• _Work instruction_
In the entries below, filter for the word "BinaryOperator" and copy every matching line.

• _Records provided_
Inductive UnaryOperator : Type := Not | OtherUnary (o : opaque).

Inductive BinaryOperator : Type :=
| And | Or | Eq | NotEq | Gt | Lt | GtEq | LtEq | Spaceship
| OtherBinary (o : opaque).

(** A call: the parts of its name that are identifiers, whether it has a window,
    its arguments and the rest. *)
Record FunctionCall : Type := mkFunction { function_name : list (option Ident); over : bool; function_rest : opaque }.

Inductive Expr : Type :=
| Identifier (i : Ident)
| CompoundIdentifier (parts : list Ident)
| Nested (e : Expr)
| EValue (v : Value)
| UnaryOp (op : UnaryOperator) (e : Expr)
| BinaryOp (lhs : Expr) (op : BinaryOperator) (rhs : Expr)
| IsNotDistinctFrom (lhs rhs : Expr)
| IsDistinctFrom (lhs rhs : Expr)
| IsTrue (e : Expr)
| IsNotTrue (e : Expr)
| IsFalse (e : Expr)
| IsNotFalse (e : Expr)
| IsNull (e : Expr)
| IsNotNull (e : Expr)
| Like (negated any : bool) (e pattern : Expr) (escape_char : option opaque)
| ILike (negated any : bool) (e pattern : Expr) (escape_char : option opaque)
| InList (e : Expr) (l : list Expr) (negated : bool)
| Between (e : Expr) (negated : bool) (low high : Expr)
| InSubquery (o : opaque)
| Exists (o : opaque)
| Subquery (o : opaque)
| Function (f : FunctionCall)
| OtherExpr (o : opaque).

#[export] Instance Ident_eq_dec : EqDecision Ident.
Proof. solve_decision. Defined.
#[export] Instance Value_eq_dec : EqDecision Value.
Proof. solve_decision. Defined.
#[export] Instance UnaryOperator_eq_dec : EqDecision UnaryOperator.
Proof. solve_decision. Defined.
#[export] Instance BinaryOperator_eq_dec : EqDecision BinaryOperator.
Proof. solve_decision. Defined.
#[export] Instance FunctionCall_eq_dec : EqDecision FunctionCall.
Proof. solve_decision. Defined.

(** The derived [PartialEq]. *)
Fixpoint expr_eq_dec (a b : Expr) {struct a} : {a = b} + {a <> b}.
Proof. decide equality; try apply (List.list_eq_dec expr_eq_dec); try (by apply decide; apply _). Defined.
#[export] Instance Expr_eq_dec : EqDecision Expr := expr_eq_dec.

Inductive SqliteOnConflict : Type := ConflictReplace | ConflictOther (o : opaque).
Inductive OnConflictAction : Type := DoNothing | DoUpdate (o : opaque).
Inductive OnInsert : Type := DuplicateKeyUpdate (o : opaque) | OnConflict (action : OnConflictAction) | OtherOnInsert (o : opaque).

(** The statements of which the code asks only which they are. *)
Inductive ShowStatement : Type :=
| ShowTables | ShowColumns | ShowCatalogs | ShowDatabases | ShowSchemas | ShowViews | ShowFunctions | ShowCreate
| ShowVariable | ShowVariables | ShowStatus | ShowProcessList | ShowCharset | ShowObjects | ShowCollation.

Inductive DdlStatement : Type :=
| CreateTable | CreateView | CreateIndex | CreateSchema | CreateSequence | CreateRole | CreateType | AlterTable
| AlterIndex | AlterView | Drop | Truncate | Grant | Revoke.

Inductive TransactionStatement : Type := StartTransaction | Commit | Rollback.

(** Tables with joins: whether there are joins. *)
Record TableWithJoins : Type := mkTable { joins : bool; table_rest : opaque }.

(** Queries, their bodies and statements.  A query has its common table
    expressions, its body and whether it locks rows; [Select] has whether it has an
    [INTO]. *)
Inductive Query : Type :=
| mkQuery (cte_tables : list Query) (body : SetExpr) (locks : bool) (query_rest : opaque)
with SetExpr : Type :=
| Select (into : bool) (o : opaque)
| SQuery (q : Query)
| SetOperation (lhs rhs : SetExpr)
| SInsert (s : Statement) | SUpdate (s : Statement) | SDelete (s : Statement) | SMerge (s : Statement)
| Values (o : opaque) | STable (o : opaque)
with Statement : Type :=
| StQuery (q : Query)
| Explain (analyze : bool) (s : Statement)
| ExplainTable
| Show (s : ShowStatement)
| Insert (replace_into overwrite : bool) (or : option SqliteOnConflict) (on : option OnInsert) (source : option Query)
| Update (table : TableWithJoins) (from : bool) (or : option SqliteOnConflict) (selection : option Expr)
| Delete (tables : bool) (from : list TableWithJoins) (has_using : bool) (selection : option Expr)
| Merge
| Ddl (s : DdlStatement)
| TransactionControl (s : TransactionStatement)
| Copy | Pragma
| Use
| OtherStatement (o : opaque).

Definition query_body (q : Query) : SetExpr := let 'mkQuery _ body _ _ := q in body.

(** A node a [Visitor] is shown: an expression, or a table and whether it has
    arguments. *)
Inductive visited_node : Type := VisitExpr (e : Expr) | VisitTable (args : bool).

(** [visit_expressions] on an expression and on a query, the full walk of a query,
    and the derived [Ord]: the nodes in the order in which they are shown. *)
Class AstVisitor : Type := {
  expr_expressions : Expr -> list Expr;
  query_expressions : Query -> list Expr;
  query_nodes : Query -> list visited_node;
  expr_leb : Expr -> Expr -> bool
}.

(** [Parser::parse_sql]. *)
Class SqlparserParser : Type := { parse_sql : Dialect -> text -> option (list Statement) }.

(** ** Risk levels *)

Inductive SqlRisk : Type := ReadOnly | Write | DdlRisk | Transaction.

#[export] Instance SqlRisk_eq_dec : EqDecision SqlRisk.
Proof. solve_decision. Defined.

(** [risk as u8]. *)
Definition risk_rank (r : SqlRisk) : nat := match r with ReadOnly => 0 | Write => 1 | DdlRisk => 2 | Transaction => 3 end.

(** [Display]. *)
Definition risk_name (r : SqlRisk) : text :=
  txt (match r with ReadOnly => "read-only" | Write => "write" | DdlRisk => "DDL" | Transaction => "transaction" end).

(** [normalize_dialect] and [resolve_dialect]. *)
Definition normalize_dialect (dialect : text) : Dialect :=
  let d := ascii_lower dialect in
  if one_of d ["postgres"; "postgresql"; "redshift"; "opengauss"; "gaussdb"; "kingbase"; "highgo"; "uxdb"; "vastbase"; "kwdb"]%string
  then PostgreSqlDialect
  else if one_of d ["mysql"; "mariadb"; "doris"; "starrocks"; "manticoresearch"; "oceanbase"]%string then MySqlDialect
  else if one_of d ["sqlite"]%string then SQLiteDialect
  else if one_of d ["sqlserver"; "mssql"]%string then MsSqlDialect
  else if one_of d ["clickhouse"]%string then ClickHouseDialect
  else if one_of d ["duckdb"]%string then DuckDbDialect
  else GenericDialect.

• _Answer for the task_
Inductive BinaryOperator : Type :=
| BinaryOp (lhs : Expr) (op : BinaryOperator) (rhs : Expr)
#[export] Instance BinaryOperator_eq_dec : EqDecision BinaryOperator.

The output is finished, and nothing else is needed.